The inflamed parietal peritoneum is extremely sensitive, and because the full thickness of the abdominal wall is innervated by the same nerves, it is not surprising to find cutaneous hypersensitivity (hyperesthesia) and tenderness. Local reflexes involving the same nerves bring about a protective phenomenon in which the abdominal muscles increase in tone. This increased tone or rigidity, sometimes called guarding, is an attempt to rest and localize the inflammatory process. Rebound tenderness occurs when the parietal peritoneum is inflamed. Any movement of that inflamed peritoneum, even when that movement is elicited by removing the examining hand from a site distant from the inflamed peritoneum, brings about tenderness.
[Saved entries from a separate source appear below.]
(** [memcpy]/[memset] on a scratch buffer and accesses through it. *)
Definition buf_slice (b : sbuf) (off n : Z) : M W (list Z) :=
  let* v := gets (bufget b) in lift (l ← v; slice l off n).
Definition buf_splice (b : sbuf) (off : Z) (l : list Z) : M W unit :=
  let* v := gets (bufget b) in
  let* v' := lift (o ← v; splice o off l) in
  modify (bufset b (Some v')).
Definition buf_ld (n : Z) (b : sbuf) (off : Z) : M W Z :=
  let* l := buf_slice b off n in ret (le_of l).
Definition buf_st (n : Z) (b : sbuf) (off v : Z) : M W unit :=
  buf_splice b off (le_to (Z.to_nat n) v).
Definition buf_zero (b : sbuf) (n : Z) : M W unit := buf_splice b 0 (zeros n).

Definition e4_now : M W Z := let* t := gets clock in ret (t / 1000).

Definition e4_block_buf : sbuf := S1.
Definition e4_block_buf2 : sbuf := S2.

Definition e4_init_scratch (bs : Z) : M W Z :=
  let* u := gets uninit in
  let* p1 := kmalloc bs in
  modify (bufset S1 (const (u bs) <$> p1)) ;;
  let* p2 := kmalloc bs in
  modify (bufset S2 (const (u bs) <$> p2)) ;;
  match p1, p2 with
  | Some _, Some _ => buf_zero S1 bs ;; buf_zero S2 bs ;; ret 0
  | _, _ => ret (-1)
  end.

(** ** Raw block IO *)

Definition e4_read_block (block : Z) (buf : option (list Z)) : M W (Z * option (list Z)) :=
  λ w,
    match dev (e4 w), buf with
    | Some _, Some _ =>
        match blk_read (reg w) (dev (e4 w)) (u64 (block * sectors_per_block (e4 w)))
                (sectors_per_block (e4 w)) buf (hw w) with
        | Some (rc, b', s') => Some ((rc, b'), set_hw s' w)
        | None => None
        end
    | _, _ => Some ((-1, buf), w)
    end.

Definition e4_write_block (block : Z) (buf : option (list Z)) : M W Z :=
  λ w,
    match dev (e4 w), buf with
    | Some _, Some _ =>
        if negb (writable (e4 w)) then Some (-1, w)
        else
          match blk_write (reg w) (dev (e4 w)) (u64 (block * sectors_per_block (e4 w)))
                  (sectors_per_block (e4 w)) buf (hw w) with
          | Some (rc, s') => Some (rc, set_hw s' w)
          | None => None
          end
    | _, _ => Some (-1, w)
    end.

(** The same with a scratch buffer as the memory. *)
Definition read_into (b : sbuf) (block : Z) : M W Z :=
  let* old := gets (bufget b) in
  let* (rc, new) := e4_read_block block old in
  modify (bufset b new) ;; ret rc.
Definition write_from (b : sbuf) (block : Z) : M W Z :=
  let* v := gets (bufget b) in e4_write_block block v.

(** ** Checksums *)

Definition e4_meta_seed (e : ext4_fs) : Z :=
  if csum_seed_feat e then fget 4 (sb e) sb_checksum_seed else csum_seed e.

Definition e4_sb_recompute_checksum : M W unit :=
  modify (set_e4 (λ e, upd_sb (fset 4 sb_checksum (crc32c 0xFFFFFFFF (take 1020 (sb e))) (sb e)) e)).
Examples of acute, severe, localized pain originating in the
parietal peritoneum are seen in the later stages of appendicitis. Cutaneous
hyperesthesia, tenderness, and muscular spasm or rigidity occur in the lower
right quadrant of the anterior abdominal wall. A perforated peptic ulcer, in
which the parietal peritoneum is chemically irritated, produces the same
symptoms and signs but involves the right upper and lower quadrants.
Referred
Abdominal Pain
Referred abdominal pain is the feeling of pain at a location
other than the site of origin of the stimulus but in an area supplied by the
same or adjacent segments of the spinal cord. Both somatic and visceral
structures can produce referred pain. In the case of referred somatic pain, the
possible explanation is that the nerve fibers from the diseased structure and
the area where the pain is felt ascend in the central nervous system along a
common pathway, and the cerebral cortex is incapable of distinguishing between
the sites. Examples of referred somatic pain follow. Pleurisy involving the
lower part of the costal parietal pleura can give rise to referred pain in the
abdomen because the lower parietal pleura receives its sensory innervation from
the lower five intercostal nerves, which also innervate the skin and muscles of
the anterior abdominal wall.
Lumbar
Sympathectomy
Lumbar sympathectomy is performed mainly to produce a
vasodilatation of the arteries of the lower limb in patients with vasospastic
disorders. The preganglionic sympathetic fibers that supply the vessels of the
lower limb leave the spinal cord from segments T11 to L2. They synapse in the
lumbar and sacral ganglia of the sympathetic trunks. The postganglionic fibers
join the lumbar and sacral nerves and are distributed to the vessels of the
limb as branches of these nerves. Additional postganglionic fibers pass
directly from the lumbar ganglia to the common and external iliac arteries, but
they follow the latter artery only down as far as the inguinal ligament. In the
male, a bilateral lumbar sympathectomy may be followed by loss of ejaculatory
power, but erection is not impaired.